Wettbewerbliche Klagemöglichkeit
Deshalb führt an Bemühungen zur Umsetzung kein Weg vorbei. Erschwerend kommt die Möglichkeit zivilrechtlicher Klagen gegen säumige Wettbewerber hinzu.
Konnte man sich bei der Datenschutz-Grundverordnung noch auf großflächiges Exekutivversagen verlassen, weil kaum privatwirtschaftliche Interessen gegenüber Wettbewerbern einklagbar waren, ist bei der Bauproduktenverordnung doch damit zu rechnen, dass der eine oder andere Mitbewerber fehlende Produktkonformitäten anprangert.
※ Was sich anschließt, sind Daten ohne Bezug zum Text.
(** * City Reporter: the report management API of [src/server/index.tsx]

    A shallow embedding of the Hono request handlers (list, get, create,
    update-status, delete, upload), of the [requireAdmin] middleware and of
    [seedDatabase], over an explicit model of the values the handlers
    manipulate (JSON values, as [c.req.json()] and the key-value store
    deliver them) and of the effects they perform (key-value operations,
    [Date.now()], the identity provider, the blob store). *)

From stdpp Require Import gmap strings list fin_maps pretty sorting.

Set Warnings "-register-all".
Local Open Scope string_scope.
Local Open Scope Z_scope.

(** ** JavaScript values *)

(** The values of the handlers are what [JSON.parse] produces.  Numbers are
    the integers ([Date.now()] readings and the like), on which the
    arithmetic of the handlers is exact; fractions are outside the model.
    An object is the list of its own properties.  [undefined] is not a JSON
    value: an expression that may be [undefined] has type [option json],
    with [None] for it. *)
Inductive json : Type :=
  | JNull
  | JBool (b : bool)
  | JNum (z : Z)
  | JStr (s : string)
  | JArr (items : list json)
  | JObj (fields : list (string * json)).

Module Js.

(** [ToBoolean]: [null], [false], [0] and the empty string are falsy. *)
Definition truthy (v : json) : bool :=
  match v with
  | JNull => false
  | JBool b => b
  | JNum z => negb (z =? 0)
  | JStr s => negb (String.eqb s "")
  | JArr _ | JObj _ => true
  end.

Definition truthy_opt (o : option json) : bool :=
  match o with
  | Some v => truthy v
  | None => false
  end.

(** Own property of an object literal or parsed object, first binding. *)
Fixpoint assoc (k : string) (fs : list (string * json)) : option json :=
  match fs with
  | [] => None
  | (k', v) :: fs' => if String.eqb k k' then Some v else assoc k fs'
  end.

(** [v.k] for a value [v] other than [null] and a property name [k] that
    is none of the built-in ones ([length], an index, a method): the
    handlers read [title], [description], [type], [location], [imageUrl],
    [status], [id], [value] and [timestamp] only.  On a primitive or an
    array such a read is [undefined]. *)
Definition prop (v : json) (k : string) : option json :=
  match v with
  | JObj fs => assoc k fs
  | _ => None
  end.

(** [a || d] where [a] may be [undefined]. *)
Definition or_else (a : option json) (d : json) : json :=
  match a with
  | Some v => if truthy v then v else d
  | None => d
  end.

(** [ToNumber] on the operands whose result is an integer.  [None] stands
    for an operand outside the model: a string, an array or an object,
    whose conversion may be [NaN] or a fraction. *)
Definition to_number (v : json) : option Z :=
  match v with
  | JNull => Some 0
  | JBool b => Some (if b then 1 else 0)
  | JNum z => Some z
  | JStr _ | JArr _ | JObj _ => None
  end.

(** Assignment of property [k] in an object under construction: an
    existing key keeps its place, a new one goes last. *)
Fixpoint set_field (k : string) (v : json) (fs : list (string * json))
  : list (string * json) :=
  match fs with
  | [] => [(k, v)]
  | (k', v') :: fs' =>
      if String.eqb k k' then (k, v) :: fs' else (k', v') :: set_field k v fs'
  end.

Fixpoint indexed {A} (mk : A → json) (i : nat) (l : list A)
  : list (string * json) :=
  match l with
  | [] => []
  | x :: l' => (pretty i, mk x) :: indexed mk (S i) l'
  end.

(** The own enumerable properties copied by the spread [{...v}]: the
    fields of an object, the indexed elements of an array, the indexed
    characters of a string, nothing for the other primitives. *)
Definition spread (v : json) : list (string * json) :=
  match v with
  | JObj fs => fs
  | JArr l => indexed (λ x, x) 0%nat l
  | JStr s => indexed (λ c, JStr (String c EmptyString)) 0%nat (String.list_ascii_of_string s)
  | JNull | JBool _ | JNum _ => []
  end.

(** [s.split(' ')]. *)
Fixpoint split_space (s : string) : list string :=
  match s with
  | EmptyString => [EmptyString]
  | String c s' =>
      if Ascii.eqb c (Ascii.ascii_of_nat 32) then EmptyString :: split_space s'
      else match split_space s' with
           | w :: ws => String c w :: ws
           | [] => [String c EmptyString]
           end
  end.

(** [Array.prototype.sort(comparefn)]: a stable sort; [x] goes before
    [y] when [comparefn(x, y) < 0], and elements that compare equal keep
    their order.  Written as the insertion of each element, from the last
    to the first, in front of the sorted rest. *)
Fixpoint sort_insert {A} (cmp : A → A → Z) (x : A) (l : list A) : list A :=
  match l with
  | [] => [x]
  | y :: l' => if 0 <? cmp x y then y :: sort_insert cmp x l' else x :: l
  end.

Definition array_sort {A} (cmp : A → A → Z) (l : list A) : list A :=
  foldr (sort_insert cmp) [] l.

(** [Number.prototype.toString()] of an integer: its decimal digits. *)
Definition number_toString (z : Z) : string := pretty z.

End Js.

(** ** The world of a handler *)

(** What a handler does to its collaborators, in order. *)
Inductive event : Type :=
  | EvKvGet (key : string)
  | EvKvSet (key : string) (value : json)
  | EvKvDel (key : string)
  | EvKvScan (prefix : string)
  | EvNow (t : Z)
  | EvGetUser (token : string)
  | EvBlobUpload (bucket name contentType : string) (size : Z)
  | EvBlobSign (bucket name : string) (ttl : Z).

(** The collaborators' answers.  Each answer may depend on how many calls
    were made before it, so that a clock may advance between two readings
    and a token may expire. *)
Record env : Type := {
  (** whether the prefix scan yields [{key, value}] rows or bare values *)
  scan_wrapped : bool;
  (** [Deno.env.get('SUPABASE_ANON_KEY')] *)
  anon_key : option string;
  (** [Date.now()] *)
  clock : nat → Z;
  (** [supabase.auth.getUser(token)]: [None] when the answer carries an
      error, else the [user] of its data, which may be [null] *)
  idp_getUser : nat → string → option json;
  (** [storage.from(bucket).upload(name, ...)]: [true] when no error *)
  blob_upload : nat → string → bool;
  (** [storage.from(bucket).createSignedUrl(name, ttl)]: the signed URL *)
  blob_sign : nat → string → option string;
}.

Record state : Type := {
  kv : gmap string json;
  trace : list event;
}.

Definition emit (e : event) (s : state) : state :=
  {| kv := kv s; trace := trace s ++ [e] |}.

Definition tick (s : state) : nat := length (trace s).

(** What a JavaScript [throw] carries in these handlers. *)
Inductive exn : Type :=
  | TypeErrorNullRead (property : string)
  | SyntaxErrorBody.

Definition exn_message (e : exn) : string :=
  match e with
  | TypeErrorNullRead p => "Cannot read properties of null (reading '" +:+ p +:+ "')"
  | SyntaxErrorBody => "Unexpected end of JSON input"
  end.

Inductive outcome (A : Type) : Type :=
  | Ok (a : A)
  | Throw (e : exn)
  | Unmodelled.
Arguments Ok {A} a.
Arguments Throw {A} e.
Arguments Unmodelled {A}.

(** Handlers run in a state monad with exceptions, over a fixed [env]. *)
Definition M (A : Type) : Type := env → state → outcome A * state.

Definition ret {A} (a : A) : M A := λ _ s, (Ok a, s).

Definition bind {A B} (m : M A) (k : A → M B) : M B :=
  λ E s,
    match m E s with
    | (Ok a, s') => k a E s'
    | (Throw e, s') => (Throw e, s')
    | (Unmodelled, s') => (Unmodelled, s')
    end.

#[global] Instance M_ret : MRet M := @ret.
#[global] Instance M_bind : MBind M := λ A B k m, bind m k.

Definition throw {A} (e : exn) : M A := λ _ s, (Throw e, s).

Definition unmodelled {A} : M A := λ _ s, (Unmodelled, s).

(** [try { m } catch (error) { h error }] *)
Definition try_catch {A} (m : M A) (h : exn → M A) : M A :=
  λ E s,
    match m E s with
    | (Throw e, s') => h e E s'
    | r => r
    end.

Fixpoint mapM {A B} (f : A → M B) (l : list A) : M (list B) :=
  match l with
  | [] => ret []
  | x :: l' => y ← f x; ys ← mapM f l'; ret (y :: ys)
  end.

(** ** Key-value store *)

Module Kv.

(** Modelled from the spec: [kv_store.tsx] is not among the sources.
    The spec gives its contract: [get(key)] is the value or absent,
    [set(key, value)] and [delete(key)] succeed, and the prefix scan
    yields the entries whose key starts with the prefix, in an order the
    layer does not fix.  The store is a finite map; the scan goes through
    it in the order of [map_to_list], and yields [{key, value}] rows or
    bare values as [scan_wrapped] says. *)
Definition get (k : string) : M (option json) :=
  λ _ s, (Ok (kv s !! k), emit (EvKvGet k) s).

(** Modelled from the spec: [set(key, value)] of the absent [kv_store.tsx];
    it binds the key to the value, over any earlier one, and succeeds. *)
Definition set (k : string) (v : json) : M unit :=
  λ _ s, (Ok tt, emit (EvKvSet k v) {| kv := <[k := v]> (kv s); trace := trace s |}).

(** Modelled from the spec: [del(key)] of the absent [kv_store.tsx]; it
    succeeds whether or not the key was there. *)
Definition del (k : string) : M unit :=
  λ _ s, (Ok tt, emit (EvKvDel k) {| kv := delete k (kv s); trace := trace s |}).

(** Modelled from the spec: the entries whose key starts with the prefix,
    which the scan of the absent [kv_store.tsx] goes through. *)
Definition entries (p : string) (m : gmap string json) : list (string * json) :=
  List.filter (λ kv, String.prefix p kv.1) (map_to_list m).

(** Modelled from the spec: the shape of a scanned entry, a [{key, value}]
    row or the bare value; the spec has the list handler cope with both. *)
Definition row (wrapped : bool) (e : string * json) : json :=
  if wrapped then JObj [("key", JStr e.1); ("value", e.2)] else e.2.

(** Modelled from the spec: the result of the prefix scan on a store. *)
Definition scan (wrapped : bool) (p : string) (m : gmap string json) : list json :=
  row wrapped <$> entries p m.

(** Modelled from the spec: [getByPrefix(prefix)] of the absent
    [kv_store.tsx]. *)
Definition getByPrefix (p : string) : M (list json) :=
  λ E s, (Ok (scan (scan_wrapped E) p (kv s)), emit (EvKvScan p) s).

End Kv.

(** ** Other collaborators *)

Definition date_now : M Z :=
  λ E s, let t := clock E (tick s) in (Ok t, emit (EvNow t) s).

Definition auth_getUser (token : string) : M (option json) :=
  λ E s, (Ok (idp_getUser E (tick s) token), emit (EvGetUser token) s).

Definition storage_upload (bucket name contentType : string) (size : Z) : M bool :=
  λ E s, (Ok (blob_upload E (tick s) name),
          emit (EvBlobUpload bucket name contentType size) s).

Definition storage_createSignedUrl (bucket name : string) (ttl : Z) : M (option string) :=
  λ E s, (Ok (blob_sign E (tick s) name), emit (EvBlobSign bucket name ttl) s).

Definition env_anon_key : M (option string) := λ E s, (Ok (anon_key E), s).

(** ** Responses *)

Record response : Type := { code : Z; body : json }.

(** [c.json(body, code)] *)
Definition c_json (b : json) (st : Z) : response := {| code := st; body := b |}.

Definition failure (msg : string) (st : Z) : response :=
  c_json (JObj [("success", JBool false); ("error", JStr msg)]) st.

(** [await c.req.json()]: [None] is a body that is not JSON. *)
Definition req_json (b : option json) : M json :=
  match b with
  | Some v => ret v
  | None => throw SyntaxErrorBody
  end.

(** [v.k] in a handler: reading a property of [null] throws. *)
Definition read (v : json) (k : string) : M (option json) :=
  match v with
  | JNull => throw (TypeErrorNullRead k)
  | _ => ret (Js.prop v k)
  end.

(** ** The handlers of [src/server/index.tsx] *)

(** The key scheme [`report:${id}`]. *)
Definition report_key (id : string) : string := "report:" +:+ id.

Definition success_with (k : string) (v : json) : response :=
  c_json (JObj [("success", JBool true); (k, v)]) 200.

(** [list.includes(v)] for a list of string literals: only a string
    equal to one of them is included. *)
Definition includes (l : list string) (v : option json) : bool :=
  match v with
  | Some (JStr s) => bool_decide (s ∈ l)
  | _ => false
  end.

(** *** Bootstrap: [seedDatabase] *)

Definition sample (id title description type location imageUrl status : string)
    (timestamp : Z) : json :=
  JObj [("id", JStr id); ("title", JStr title); ("description", JStr description);
        ("type", JStr type); ("location", JStr location); ("imageUrl", JStr imageUrl);
        ("status", JStr status); ("timestamp", JNum timestamp)].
Auch über das vorgeschriebene Meldeportal der Marktüberwachungsbehörden ist dies sehr einfach umsetzbar und führt bei tatsächlichen Konformitätsmängeln zum Verkaufsverbot der betroffenen Produkte. In der gesamten Union.
Empfohlene Maßnahmen
Wirtschaftsakteure („economic operators“) können sich die kommenden Jahre erheblich erleichtern, wenn sie rechtzeitig (also spätestens heute) die erforderlichen internen Ressourcen bereitstellen und externen Ressourcen anfragen um
* Produkteigenschaften und Nachhaltigkeitsparameter zu ermitteln und nachzuweisen
* ihre innerbetriebliche Datenhaltung auf die kommenden Anforderungen vorzubereiten
* die erforderlichen Zertifizierungsmaßnahmen durchzuführen
* und die geforderten Gebrauchs- und Wartungshandbücher vorzubereiten
Die Vorbereitung betrifft nicht nur produzierende Unternehmen oder „In Verkehr Bringer“ sondern auch planende und ausführende Unternehmen, welche teilweise heute schon Nachweispflichten umzusetzen haben. Etwa für Kunden, welche schon 2024 eine verpflichtende Nachhaltigkeitsberichterstattung im Rahmen der nichtmonetären Bilanzierungsvorschriften erfüllen müssen.
Datengold im Bauwesen
Nicht zuletzt sind die professionalisierten Nachweise und vor allem das Instrument des digitalen Produktpasses eine unfassbar wertvolle Datenquelle für alle Prozesse über den gesamten Lebenszyklus des Gebäudes.
Diese zu nutzen ist eine Aufgabe für sich.
Äußerst lohnend, wenn man es richtig macht.